The holiday server checklist
CEO & Founder of Server Density.
Published on the 10th December, 2009.
Everyone knows that problems always seem to happen when you are asleep, on holiday or away from your computer. Given that many people will be taking time off work for the Christmas holidays, just like when you go on a road trip and check water, oil and tyre pressure, here’s a short list of things check on your server(s) so you can relax and enjoy the warmth of a
laptop fire without annoying down alerts.
Make sure you have sufficient disk space
If you’re using your servers in a steady and consistent manner, it should be straightforward to work out how much disk space you are using on a daily basis and plot that out to ensure you won’t run out on New Years Eve!
Check your /tmp partition
Following from the above, check that your /tmp partition has not filled up and has plenty of space free. The OS should manage this for you but there are possibilities where it will quickly become full (e.g. temporary log files).
Check log file sizes
System logs in /var/log should rotate but you should consider clearing some of the older files out if you no longer need them. This will help free up space.
Don’t forget log files that don’t rotate themselves like Apache access/error logs. These can become very big very quickly.
Dry run your backups
You don’t want to be messing with restoring broken backups on Christmas Day – do a dry run of your latest and archived backups to ensure they are working.
Tidy up any “hacked” work
Last night we experienced an issue with our server timezones, which were all reset when an automated OS update ran, because they had been set using a symlink (as recommended by many blogs). Make sure you use the official methods of setting things (i.e. not just symbolic links) so that if an update runs in the meantime, it doesn’t break it.
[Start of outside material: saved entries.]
Lemma tickets_branch_run w tickets_path db :
  (found ← exists_ w tickets_path;
   (if negb found then
      logger_error (TicketsNotFound tickets_path);;
      sys_exit 1
    else mret tt);;
   load_and_prepare_tickets tickets_path) db
  = if path_exists w tickets_path then
      mkRun (Raise (NameError "load_and_prepare_tickets")) db
        [EvExists tickets_path true]
    else
      mkRun (Raise (SystemExit 1)) db
        [EvExists tickets_path false; EvError (TicketsNotFound tickets_path)].
Proof.
  rewrite (bind_ok _ _ _ _ _ _ (exists_run _ _ _)).
  destruct (path_exists w tickets_path); cbn [negb].
  - rewrite (bind_ok (mret tt) _ _ tt db []) by reflexivity. reflexivity.
  - by rewrite (bind_raise _ _ _ _ _ _ (error_exit_run _ _)).
Qed.

Lemma connect_db_run w db :
  connect_db w db =
  if db_reachable w then
    mkRun (Ok tt) db [EvConnect; EvSql SelectOne; EvInfo ConnectionSuccessful]
  else mkRun (Raise (SystemExit 1)) db [EvConnect; EvError ConnectionFailed].
Proof.
  unfold connect_db, engine_connect. run_M. by destruct (db_reachable w).
Qed.

Lemma main_run sch w p t db :
  main sch w p t db =
  if path_exists w p then
    if db_reachable w then
      match read_csv w p with
      | None =>
          mkRun (Raise (SystemExit 1)) db
            (connected p ++ [EvReadCsv p; EvError PrepareError])
      | Some raw =>
          match Pandas.getitem (prepare raw) "age" with
          | None =>
              mkRun (Raise (SystemExit 1)) db
                (connected p
                 ++ [EvReadCsv p; EvInfo (LoadedRows (Pandas.index_len raw) p);
                     EvError PrepareError])
          | Some x =>
              if truthy t then
                if path_exists w (default "" t) then
                  mkRun (Raise (NameError "load_and_prepare_tickets")) db
                    (prepared p raw x ++ [EvExists (default "" t) true])
                else
                  mkRun (Raise (SystemExit 1)) db
                    (prepared p raw x
                     ++ [EvExists (default "" t) false;
                         EvError (TicketsNotFound (default "" t))])
              else
                match result (create_tickets_df (prepare raw) db) with
                | Raise e => mkRun (Raise e) db (prepared p raw x)
                | Ok tickets_df =>
                    let r := pipeline sch w (prepare raw) tickets_df db in
                    mkRun (result r) (final r) (prepared p raw x ++ trace r)
                end
          end
      end
    else
      mkRun (Raise (SystemExit 1)) db
        [EvInfo Starting; EvExists p true; EvConnect; EvError ConnectionFailed]
  else
    mkRun (Raise (SystemExit 1)) db
      [EvInfo Starting; EvExists p false; EvError (PassengersNotFound p)].
Proof.
  unfold main.
  change (load_to_staging sch ?a ?b;; transform_and_load sch;; show_analytics w;;
          logger_info Completed) with (pipeline sch w a b).
  rewrite (bind_ok _ _ _ _ _ _ (logger_info_run _ _)).
  rewrite (bind_ok _ _ _ _ _ _ (exists_run _ _ _)).
  destruct (path_exists w p); cbn [negb].
  2: { by rewrite (bind_raise _ _ _ _ _ _ (error_exit_run _ _)). }
  rewrite (bind_ok (mret tt) _ _ tt db []) by reflexivity.
  pose proof (connect_db_run w db) as Hconn.
  destruct (db_reachable w).
  2: { by rewrite (bind_raise _ _ _ _ _ _ Hconn). }
  rewrite (bind_ok _ _ _ _ _ _ Hconn).
  pose proof (load_and_prepare_passengers_run w p db) as Hprep.
  destruct (read_csv w p) as [raw|].
  2: { by rewrite (bind_raise _ _ _ _ _ _ Hprep). }
  destruct (Pandas.getitem (prepare raw) "age") as [x|].
  2: { by rewrite (bind_raise _ _ _ _ _ _ Hprep). }
  rewrite (bind_ok _ _ _ _ _ _ Hprep).
  destruct (truthy t).
  - cbv zeta. pose proof (tickets_branch_run w (default "" t) db) as Htk.
    destruct (path_exists w (default "" t));
      by rewrite (bind_raise _ _ _ _ _ _ Htk).
  - destruct (create_tickets_df_pure (prepare raw) db) as [Hf Htr].
    destruct (create_tickets_df (prepare raw) db) as [[tdf|e] fin tr] eqn:Hc;
      cbn [final trace result] in *; subst fin tr.
    + rewrite (bind_ok _ _ _ _ _ _ Hc).
      destruct (pipeline sch w (prepare raw) tdf db) as [res fin tr].
      reflexivity.
    + by rewrite (bind_raise _ _ _ _ _ _ Hc).
Qed.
Check your update exclude files
If you use an automated update system like yum, make sure you have correctly define your excludes. This will ensure that critical parts of your server (e.g. the kernel, Apache or PHP) don’t automatically update themselves and break your systems.
Check your alerting
If you use something like Pingdom to alert when your sites are down, make sure they are configured properly. Ensure the “check for string” matches what you expect and look at the alert contacts to be sure that the right people get notified. Same goes if you are using our server monitoring tool, Server Density.
Run a reboot test
If you have full redundancy/failover, test a server reboot to a) check that the failover works and b) your server(s) come back up from a reboot.
Check your secondary machine
If you’re taking a laptop with you on holiday, make sure you can connect to your servers – do you have the latest VPN client? Do you have your SSH keys installed?
And when all else fails and you get that phone alert at 4am, don’t forget the list of dumb things to check and take your time – everyone else is on holiday too so nobody will actually notice*!!
* This is obviously a joke. I know I hate it when I see my uptime drop below 100%, even if nobody else cares!